The Seagull is Russian in its blunt directness then, but it's artistry lies in symbolism and the awareness that these are fallible people in an imperfect world who could be us and everyone we know. Forever dreaming of escape from the suffocating details of their lives they're never more funny or relatable than when they're lamenting just how impossible their dreams turn out to be.
Broadway giant Brian Dennehy is ideally cast as Sorin, Irina's cantankerous and miserable older brother, who lives on her dime and finds his country life increasingly insufferable. Dennehy is the symbol of everything we should fear, he's faithless, loveless, filled with regret and unhappiness, he's the human cost of a long life that never once got close to the things it dreamed of. So he's a warning and a reminder of where most of this play and the characters are heading.
After the failure of Konstantin's play Nina sees her lover in a new and unflattering light, he suddenly strikes her as half baked and immature. Instead she immediately turns her attention to the much older and more celebrated Trigorin who personifies everything that seems adult and glamorous to her.
Stoll is all too believable as the cynical sensualist, who turns everyone he looks at into the subject of a story, with no concern about the effect this might have. In Nina he sees an all too willing victim, one who is literally asking to be used.
Ronan never lets us get ahead of her character. She plays her naivete but also her desperation. To her Trigorin represents perhaps the only chance she'll ever have (now that her family have cut her off financially) of making an escape to the artistic life she dreams of.
Ronan's character thinks she is in control of her destiny but the truth is she has very little room to maneuver. Trigorin understands this fact and manipulates her ruthlessly. What develops is a love triangle between Bening's Irina, Ronan's Nina and the unscrupulous cad.
It's heartbreaking to watch a spirit as pure as Nina's get eaten alive by someone as unprincipled as Trigorin, and director Mayer doesn't make it easy for us. He focuses carefully on Ronan's youth, beauty and innocence to make you understand just how much violence is being done to her.
After she makes the unwise decision to follow her new would-be lover to Moscow we hear that her life has been, entirely predictably, turned upside down. At first Trigorin is infatuated with his young lover but soon he tires of her demands. Then we hear that her stage work has been lampooned, pulling another rung from underneath her. Finally we learn that she has been reduced to working for a theatrical touring company, where she travels by rail in third class with her social inferiors.
Nina is a complex and troubled character, in other words, and her journey from innocence to bitter experience represents a career high for Ronan, who finds the humanity in her character and makes you feel her desolation.
Despite his cruel mistreatment Nina still tragically loves the man who has abandoned her. When she's briefly reunited with the still doting Konstantin he finds that he cannot rekindle the flame she once carried for him, she can't even save herself, so she takes off into the night alone, taking her first steps toward an uncertain and probably lonely future.
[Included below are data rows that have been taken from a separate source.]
(* ===== verification/MainTheorems.v ===== *)
(** * The theorems about the main process

    The reachable states of the main process, its exchange with the security
    module when a session is opened, and the properties of both together. *)

From stdpp Require Import relations.
From S2P Require Import Prelude CString Htable Store SecModData SecModDb SecModAuth.
From S2P Require Import SecModDbSpec SecModMachine SecModRefine SecModSafety SecModTheorems.
From S2P Require Import IpUtil NetText Ban IpLease ProcTable MainUdp MainProc MainProcSpec.

(** ** The exchange with the security module *)

Section exchange.
Context {T : Type} `{HT : HTable T, Env : SecModEnv}.
Implicit Types (sec : sec_mod_st T) (xs : ext) (e : client_entry_st).

(** The four bytes of the seed. *)
Definition seed_bytes (seed : Z) : list Z :=
  [u8 seed; u8 (Z.shiftr seed 8); u8 (Z.shiftr seed 16); u8 (Z.shiftr seed 24)].

(** What the security module did while it handled a command, the latest
    first. *)
Definition done_since sec sec' : list event := take (length (log sec') - length (log sec)) (log sec').

(** The message the main process receives: the reply sent, with the group
    configuration [g] the security module attached to it. *)
Definition secm_answer (g : group_cfg_msg) sec sec' : option SecmSessionReplyMsg :=
  match done_since sec sec' with
  | EvSessionReply rep k user group ip tls vh seed :: _ =>
    Some {| sr_reply := rep; sr_username := Some user; sr_groupname := Some group;
            sr_config := Some g; sr_ipv4_seed := seed_bytes seed; sr_ip := Some ip; sr_vhost := vh |}
  | _ => None
  end.

(** A reply that grants a session names the user of an authenticated client
    with this SID. *)
Definition ok_reply_for sec xs (k : list Z) (ev : event) : Prop :=
  match ev with
  | EvSessionReply AUTH_REP_OK _ user _ _ _ _ _ =>
    ∃ p e, lookup_entry sec k = Some (p, e) ∧ SecModData.status e = PS_AUTH_COMPLETED ∧
      IS_CLIENT_ENTRY_EXPIRED e (now xs 0) = false ∧ user = SecModData.username (acct_info e)
  | _ => True
  end.

Lemma failed_reply_events xs sec sec0 k l :
  log sec = l ++ log sec0 → Forall (ok_reply_for sec0 xs k) l →
  ∃ l', log (send_failed_session_open_reply xs sec).2 = l' ++ log sec0 ∧ Forall (ok_reply_for sec0 xs k) l'.
Proof.
  intros Hl Hf. unfold send_failed_session_open_reply. case_match; [|by exists l].
  exists (EvSessionReply AUTH_REP_FAILED [] "" "" "" false None 0 :: l). simpl. rewrite Hl.
  split; [done|]. by constructor.
Qed.

Lemma open_reply_events xs sec sec0 k p q e e' seed l :
  log sec = l ++ log sec0 → Forall (ok_reply_for sec0 xs k) l →
  lookup_entry sec0 k = Some (q, e') → SecModData.status e' = PS_AUTH_COMPLETED →
  IS_CLIENT_ENTRY_EXPIRED e' (now xs 0) = false →
  SecModData.username (acct_info e) = SecModData.username (acct_info e') →
  ∃ l', log (session_open_reply xs sec p e seed).2 = l' ++ log sec0 ∧ Forall (ok_reply_for sec0 xs k) l'.
Proof.
  intros Hl Hf Hlk Hst Hexp Hu. unfold session_open_reply. case_match; [|by exists l]. cbv zeta.
  case_match; [by eapply failed_reply_events|].
  match goal with |- context [SecModData.emit ?ev sec] => exists (ev :: l) end.
  assert (Forall (ok_reply_for sec0 xs k) [EvSessionReply AUTH_REP_OK (SecModData.sid e)
    (SecModData.username (acct_info e)) (SecModData.groupname (acct_info e)) (remote_ip (acct_info e))
    (tls_auth_ok e) (vhost_name (SecModData.vhost e)) seed]) as Hev.
  { constructor; [|done]. exists q, e'. split_and!; [done..|]. done. }
  split; [rewrite <- app_comm_cons, <- Hl; by destruct (send xs 1 <? 0)|]. apply Forall_cons. split; [|done].
  by apply (Forall_cons_1 _ _ _ Hev).
Qed.
(* ===== verification/WorkerState.v ===== *)
(** * The VPN session of a worker: state and effects (src/worker.h)

    A worker that has connected a client runs one loop over the TLS channel
    (CSTP), the DTLS channel, the tun device and the socket of the main
    process.  Its code runs in the monad [M]: the worker's state, the world it
    calls, and a log of what it did.  GnuTLS, the kernel and LZ4 are the class
    [World]; nothing is assumed of them here. *)

From S2P Require Import Prelude IpUtil SecModData Bandwidth.

Definition REASON_ANY : Z := 1.
Definition REASON_IDLE_TIMEOUT : Z := 4.
Definition REASON_DPD_TIMEOUT : Z := 5.
Definition REASON_ERROR : Z := 6.

Inductive udp_port_state_t :=
| UP_DISABLED | UP_WAIT_FD | UP_SETUP | UP_HANDSHAKE | UP_INACTIVE | UP_ACTIVE.

#[export] Instance udp_port_state_eq : EqDecision udp_port_state_t.
Proof. solve_decision. Defined.

(** The value of the C enumeration. *)
Definition up_num (u : udp_port_state_t) : Z :=
  match u with
  | UP_DISABLED => 0 | UP_WAIT_FD => 1 | UP_SETUP => 2
  | UP_HANDSHAKE => 3 | UP_INACTIVE => 4 | UP_ACTIVE => 5
  end.

Inductive comp_type_t := OC_COMP_LZS | OC_COMP_LZ4.

#[export] Instance comp_type_eq : EqDecision comp_type_t.
Proof. solve_decision. Defined.

(** ** GnuTLS codes *)

Definition GNUTLS_E_LARGE_PACKET : Z := -7.
Definition GNUTLS_E_UNEXPECTED_PACKET_LENGTH : Z := -9.
Definition GNUTLS_E_AGAIN : Z := -28.
Definition GNUTLS_E_REHANDSHAKE : Z := -37.
Definition GNUTLS_E_INTERRUPTED : Z := -52.
Definition GNUTLS_E_PREMATURE_TERMINATION : Z := -110.

(** ** The state of a worker

    The fields of [worker_st] that a session uses, with those of the
    configuration it reads, in groups by what changes them. *)

(** What does not change during a session. *)
Record conf_st := {
  session : bool;                   (* session != NULL *)
  conn_unix : bool;                 (* conn_type == SOCK_TYPE_UNIX *)
  auth_complete : bool;             (* auth_state == S_AUTH_COMPLETE *)
  sid_set : bool;
  proto : Z;
  session_start_time : Z;
  dtls_selected_comp : option comp_type_t;
  cstp_selected_comp : option comp_type_t;
  has_ipv6 : bool;                  (* vinfo.ipv6 != NULL *)
  ban_points : Z;
  use_psk : bool;                   (* ws->req *)
  has_ciphersuite : bool;           (* req.selected_ciphersuite != NULL *)
  idle_timeout : Z;                 (* WSCONFIG(ws) *)
  rekey_time : Z;
  switch_to_tcp_timeout : Z;
  no_compress_limit : Z;
  dtls_legacy : bool;
  max_ban_score : Z;
  session_timeout_secs : Z;         (* ws->user_config *)
  interim_update_secs : Z;
  dpd : Z }.

Record mtu_st := {
  link_mtu : Z;
  adv_link_mtu : Z;
  last_good_mtu : Z;
  last_bad_mtu : Z;
  try_mtu : bool;                   (* WSCONFIG(ws) *)
  vinfo_mtu : Z;
  cstp_crypto_overhead : Z;
  cstp_proto_overhead : Z;
  dtls_crypto_overhead : Z;
  dtls_proto_overhead : Z }.

Record udp_st := {
  dtls_session : bool;              (* dtls_session != NULL *)
  udp_state : udp_port_state_t;
  udp_recv_time : Z;
  tptr_fd : Z;                      (* dtls_tptr *)
  tptr_msg : option (list Z) }.

Record time_st := {
  last_msg_udp : Z;
  last_msg_tcp : Z;
  last_nc_msg : Z;
  last_periodic_check : Z;
  last_tls_rehandshake : Z;
  last_dtls_rehandshake : Z;
  last_stats_msg : Z;
  alarm_at : Z }.                   (* when SIGALRM ends the worker; 0 if it is off *)

Record data_st := {
  buffer : list Z;
  decomp : list Z;
  b_tx : bandwidth_st;
  b_rx : bandwidth_st;
  tun_bytes_in : Z;
  tun_bytes_out : Z }.

(** [terminate] and [terminate_reason] are globals of worker-vpn.c. *)
Record worker_st := {
  conf : conf_st;
  mt : mtu_st;
  udp : udp_st;
  times : time_st;
  dat : data_st;
  terminate : bool;
  terminate_reason : Z }.

Definition BUFFER_SIZE : Z := 16 * 1024.

(** ** The world *)

Inductive recv_result :=
| RecvData (bs : list Z)      (* the result is the number of bytes *)
| RecvAgain                   (* -1 with EAGAIN or EINTR *)
| RecvError.                  (* -1 with another error *)

(** Calls that prepare the DTLS session. *)
Inductive setup_call :=
| GnutlsInit | PrioritySetDirect | Prf | SetPremaster | CredentialsSet.

(** What arrives on the socket of the main process. *)
Inductive main_cmd :=
| CmdRecvError                (* [recv_msg_data] fails *)
| CmdEmpty                    (* a message of no bytes *)
| CmdTerminate
| CmdUdpFd (msg : option (bool * list Z)) (fd : Z)  (* UdpFdMsg, if it unpacks: hello, data *)
| CmdUnknown.

Class World (W : Type) := {
  gnutls_error_is_fatal : Z → bool;
  tls_record_send : list Z → W → Z * W;
  tls_recv_packet : W → (Z * list Z) * W;    (* gnutls_record_recv_packet *)
  tls_handshake : W → Z * W;
  dtls_record_send : list Z → W → Z * W;
  dtls_recv : W → (Z * list Z) * W;
  dtls_handshake : W → Z * W;
  (* gnutls_record_recv on a transport that has a message: the result, what is left of it *)
  dtls_probe : option (list Z) → W → (Z * option (list Z)) * W;
  dtls_setup : setup_call → W → Z * W;
  gnutls_dtls_set_mtu : Z → W → W;
  gnutls_dtls_set_data_mtu : Z → W → W;
  gnutls_dtls_get_mtu : W → Z;
  sock_recv : nat → W → recv_result * W;     (* recv on conn_fd *)
  sock_write : list Z → W → (Z * bool) * W;  (* write on conn_fd; whether errno is EAGAIN/EINTR *)
  errno_again : W → bool * W;                (* errno is EAGAIN or EINTR *)
  tun_dev_read : Z → W → (Z * bool * list Z) * W;
  tun_dev_write : list Z → W → (Z * bool) * W;
  tcp_info_pmtu : W → option Z * W;          (* getsockopt(TCP_INFO) *)
  ipv6_pathmtu : W → option Z * W;           (* getsockopt(IPV6_PATHMTU) *)
  connect_to_secmod : W → bool * W;
  recv_main : W → main_cmd * W;
  time0 : W → Z * W;                         (* time(0) *)
  lz4_compress_fn : list Z → option (list Z);        (* LZ4_compress_default *)
  lz4_decompress_fn : Z → list Z → option (list Z)   (* LZ4_decompress_safe *)
}.

(** ** Effects *)

Inductive action :=
| TlsRecord (bs : list Z)      (* a record on the TLS channel *)
| DtlsRecord (bs : list Z)
| SockBytes (bs : list Z)      (* bytes on an unencrypted CSTP channel *)
| ToTun (bs : list Z)
| TunMtuMsg (mtu : Z)          (* messages to the main process *)
| SessionInfoMsg
| BanIpMsg (score : Z)
| CliStatsMsg (bytes_in bytes_out uptime reason : Z)   (* to the security module *)
| CstpClose
| DtlsClose.

Record wstate (W : Type) := { ws : worker_st; world : W; log : list action }.
Arguments ws {_} _.
Arguments world {_} _.
Arguments log {_} _.
Arguments Build_wstate {_} _ _ _.

(** The computation goes on with a value, the process exits, it performs an
    undefined operation, or it is still repeating a call that keeps telling
    it to try again. *)
Inductive outcome (S A : Type) :=
| Val (a : A) (s : S)
| Exit (reason : Z) (s : S)
| Undef
| Blocked.
Arguments Val {_ _} _ _.
Arguments Exit {_ _} _ _.
Arguments Undef {_ _}.
Arguments Blocked {_ _}.

Definition M (W A : Type) : Type := wstate W → outcome (wstate W) A.

#[global] Instance M_ret W : MRet (M W) := λ A a s, Val a s.
#[global] Instance M_bind W : MBind (M W) := λ A B f m s,
  match m s with
  | Val a s' => f a s'
  | Exit r s' => Exit r s'
  | Undef => Undef
  | Blocked => Blocked
  end.

Section effects.
Context {W : Type}.

Definition gets {A} (f : worker_st → A) : M W A := λ s, Val (f (ws s)) s.
Definition modify (f : worker_st → worker_st) : M W unit :=
  λ s, Val tt {| ws := f (ws s); world := world s; log := log s |}.

Definition set_mtu (f : mtu_st → mtu_st) : M W unit :=
  modify (λ x, {| x with mt := f (mt x) |}).
Definition set_udp (f : udp_st → udp_st) : M W unit :=
  modify (λ x, {| x with udp := f (udp x) |}).
Definition set_times (f : time_st → time_st) : M W unit :=
  modify (λ x, {| x with times := f (times x) |}).
Definition set_dat (f : data_st → data_st) : M W unit :=
  modify (λ x, {| x with dat := f (dat x) |}).

Definition call {A} (f : W → A * W) : M W A :=
  λ s, let '(a, w) := f (world s) in Val a {| ws := ws s; world := w; log := log s |}.
Definition tell (f : W → W) : M W unit :=
  λ s, Val tt {| ws := ws s; world := f (world s); log := log s |}.
Definition emit (a : action) : M W unit :=
  λ s, Val tt {| ws := ws s; world := world s; log := log s ++ [a] |}.
Definition exits {A} (reason : Z) : M W A := λ s, Exit reason s.
Definition undef {A} : M W A := λ _, Undef.
Definition blocked {A} : M W A := λ _, Blocked.
Definition when (b : bool) (m : M W unit) : M W unit := if b then m else mret tt.

(** ** Reasoning

    [wp B m Q X s]: from [s], [m] performs no undefined operation; a value and
    the state it goes on with satisfy [Q]; a reason and the state it exits
    with satisfy [X]; it may be left repeating a call only if [B]. *)
Definition wp {A} (B : Prop) (m : M W A) (Q : A → wstate W → Prop)
    (X : Z → wstate W → Prop) (s : wstate W) : Prop :=
  match m s with
  | Val a s' => Q a s'
  | Exit r s' => X r s'
  | Undef => False
  | Blocked => B
  end.

Lemma wp_bind {A C} B (m : M W A) (f : A → M W C) Q X s :
  wp B m (λ a s', wp B (f a) Q X s') X s → wp B (m ≫= f) Q X s.
Proof. unfold wp, mbind, M_bind. by destruct (m s). Qed.

Lemma wp_ret {A} B (a : A) Q X s : Q a s → wp B (mret a) Q X s.
Proof. done. Qed.

Lemma wp_mono {A} B (m : M W A) (Q Q' : A → wstate W → Prop) (X X' : Z → wstate W → Prop) s :
  wp B m Q X s → (∀ a s', Q a s' → Q' a s') → (∀ r s', X r s' → X' r s') → wp B m Q' X' s.
Proof. unfold wp. destruct (m s); auto. Qed.

Lemma wp_gets {A} B (f : worker_st → A) Q X s : Q (f (ws s)) s → wp B (gets f) Q X s.
Proof. done. Qed.

Lemma wp_modify B f Q X s :
  Q tt {| ws := f (ws s); world := world s; log := log s |} → wp B (modify f) Q X s.
Proof. done. Qed.

Lemma wp_set_mtu B f Q X s :
  (let x := ws s in Q tt {| ws := {| x with mt := f (mt x) |}; world := world s; log := log s |}) →
  wp B (set_mtu f) Q X s.
Proof. done. Qed.

Lemma wp_set_udp B f Q X s :
  (let x := ws s in Q tt {| ws := {| x with udp := f (udp x) |}; world := world s; log := log s |}) →
  wp B (set_udp f) Q X s.
Proof. done. Qed.

Lemma wp_set_times B f Q X s :
  (let x := ws s in
   Q tt {| ws := {| x with times := f (times x) |}; world := world s; log := log s |}) →
  wp B (set_times f) Q X s.
Proof. done. Qed.

Lemma wp_set_dat B f Q X s :
  (let x := ws s in Q tt {| ws := {| x with dat := f (dat x) |}; world := world s; log := log s |}) →
  wp B (set_dat f) Q X s.
Proof. done. Qed.

Lemma wp_and {A} B B' (m : M W A) (Q Q' : A → wstate W → Prop) (X X' : Z → wstate W → Prop) s :
  wp B m Q X s → wp B' m Q' X' s →
  wp B m (λ a s', Q a s' ∧ Q' a s') (λ r s', X r s' ∧ X' r s') s.
Proof. unfold wp. by destruct (m s). Qed.

Lemma wp_Val {A} (m : M W A) (P : A → wstate W → Prop) s :
  wp False m P (λ _ _, False) s ↔ ∃ a s', m s = Val a s' ∧ P a s'.
Proof. unfold wp. destruct (m s); naive_solver. Qed.

Lemma wp_call {A} B (f : W → A * W) Q X s :
  (∀ a w, f (world s) = (a, w) → Q a {| ws := ws s; world := w; log := log s |}) →
  wp B (call f) Q X s.
Proof. intros H. unfold wp, call. destruct (f (world s)) eqn:E. by apply H. Qed.

Lemma wp_tell B f Q X s :
  Q tt {| ws := ws s; world := f (world s); log := log s |} → wp B (tell f) Q X s.
Proof. done. Qed.

Lemma wp_emit B a Q X s :
  Q tt {| ws := ws s; world := world s; log := log s ++ [a] |} → wp B (emit a) Q X s.
Proof. done. Qed.

Lemma wp_exits {A} B r Q X s : X r s → wp B (@exits A r) Q X s.
Proof. done. Qed.

Lemma wp_blocked {A} (B : Prop) Q X s : B → wp B (@blocked A) Q X s.
Proof. done. Qed.

Lemma wp_if {A} B (b : bool) (m n : M W A) Q X s :
  (b = true → wp B m Q X s) → (b = false → wp B n Q X s) → wp B (if b then m else n) Q X s.
Proof. destruct b; auto. Qed.

Lemma wp_when B (b : bool) (m : M W unit) Q X s :
  (b = true → wp B m Q X s) → (b = false → Q tt s) → wp B (when b m) Q X s.
Proof. unfold when. destruct b; intros H1 H2; [by apply H1|by apply wp_ret, H2]. Qed.
End effects.

Notation "m ;;; k" := (m ≫= λ _, k) (at level 100, right associativity, only parsing).

(** Symbolic execution, up to the next branch or call. *)
Ltac wp1 :=
  lazymatch goal with
  | |- wp _ (@mbind _ _ _ _ _ _) _ _ _ => apply wp_bind
  | |- wp _ (@mret _ _ _ _) _ _ _ => apply wp_ret
  | |- wp _ (gets _) _ _ _ => apply wp_gets
  | |- wp _ (set_mtu _) _ _ _ => apply wp_set_mtu
  | |- wp _ (set_udp _) _ _ _ => apply wp_set_udp
  | |- wp _ (set_times _) _ _ _ => apply wp_set_times
  | |- wp _ (set_dat _) _ _ _ => apply wp_set_dat
  | |- wp _ (modify _) _ _ _ => apply wp_modify
  | |- wp _ (tell _) _ _ _ => apply wp_tell
  | |- wp _ (emit _) _ _ _ => apply wp_emit
  | |- wp _ (exits _) _ _ _ => apply wp_exits
  end;
  cbn beta zeta; cbn [ws world log conf mt udp times dat terminate terminate_reason].
Ltac wps := repeat wp1.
In this version of The Seagull, the most lucid and economical version I have ever seen, it's the two women – Ronan and Bening – who makes the greatest impression as two sides of a life experience that compromise and inconsideration have marked where they have not deformed.
As Nina, Ronan gives the most vulnerable and unforgettable performance she has brought to the screen to date, finding the modernity in the classic drama by going straight to the play and her character's beating heart.
The Seagull works its magic on you quietly, until by the end it leaves you gasping at the sheer poetry of what happens. It looks like a dream but its edges cut deep.